**BRIEF:**
All of the entries need to be repeated exactly. Leave nothing out.

[Items from a dataset]
▬▬▬▬▬▬

(* ===== verification/_CoqProject ===== *)
-Q . S2P
Prelude.v
LibC.v
Heap.v
IntervalSplay.v
SplayTree.v
Locks.v
Preload.v
ByteIO.v
HpcFmt.v
Xml.v
HomoXml.v
Support.v
OutBuf.v
OutputFile.v
RingBuffer.v
PerfEvents.v
Metrics.v
ContextTree.v
CallTree.v
BranchDecode.v
RangeSet.v
CodeCache.v
Report.v
Config.v
Methods.v
Offline.v
Timeline.v
Watchpoint.v
Tracer.v
Traces.v
Lifecycle.v
Agent.v
Session.v
Lemma rev_reverse {A} (l : list A) : rev l = reverse l.
Proof. apply List.rev_alt. Qed.

Lemma rev_replicate {A} n (x : A) : rev (replicate n x) = replicate n x.
Proof. rewrite rev_reverse. apply reverse_replicate. Qed.

(** Lookup in a concatenation of lists of one length. *)
Lemma lookup_concat_uniform {A} (c : nat) (ls : list (list A)) (k j : nat) :
  Forall (fun l => length l = c) ls -> j < c ->
  concat ls !! (c * k + j) = ls !! k ≫= fun l => l !! j.
Proof.
  intros Hls Hj. revert k; induction Hls as [|l ls Hl Hls IH]; intros k; [done|].
  destruct k as [|k]; cbn [concat].
  - rewrite Nat.mul_0_r, lookup_app_l by lia. done.
  - rewrite lookup_app_r by lia. replace (c * S k + j - length l) with (c * k + j) by lia. apply IH.
Qed.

▬▬▬▬▬▬

**SOLVED EXERCISE:**
(* ===== verification/_CoqProject ===== *)
-Q . S2P
Prelude.v
LibC.v
Heap.v
IntervalSplay.v
SplayTree.v
Locks.v
Preload.v
ByteIO.v
HpcFmt.v
Xml.v
HomoXml.v
Support.v
OutBuf.v
OutputFile.v
RingBuffer.v
PerfEvents.v
Metrics.v
ContextTree.v
CallTree.v
BranchDecode.v
RangeSet.v
CodeCache.v
Report.v
Config.v
Methods.v
Offline.v
Timeline.v
Watchpoint.v
Tracer.v
Traces.v
Lifecycle.v
Agent.v
Session.v
Lemma rev_reverse {A} (l : list A) : rev l = reverse l.
Proof. apply List.rev_alt. Qed.

Lemma rev_replicate {A} n (x : A) : rev (replicate n x) = replicate n x.
Proof. rewrite rev_reverse. apply reverse_replicate. Qed.

(** Lookup in a concatenation of lists of one length. *)
Lemma lookup_concat_uniform {A} (c : nat) (ls : list (list A)) (k j : nat) :
  Forall (fun l => length l = c) ls -> j < c ->
  concat ls !! (c * k + j) = ls !! k ≫= fun l => l !! j.
Proof.
  intros Hls Hj. revert k; induction Hls as [|l ls Hl Hls IH]; intros k; [done|].
  destruct k as [|k]; cbn [concat].
  - rewrite Nat.mul_0_r, lookup_app_l by lia. done.
  - rewrite lookup_app_r by lia. replace (c * S k + j - length l) with (c * k + j) by lia. apply IH.
Qed.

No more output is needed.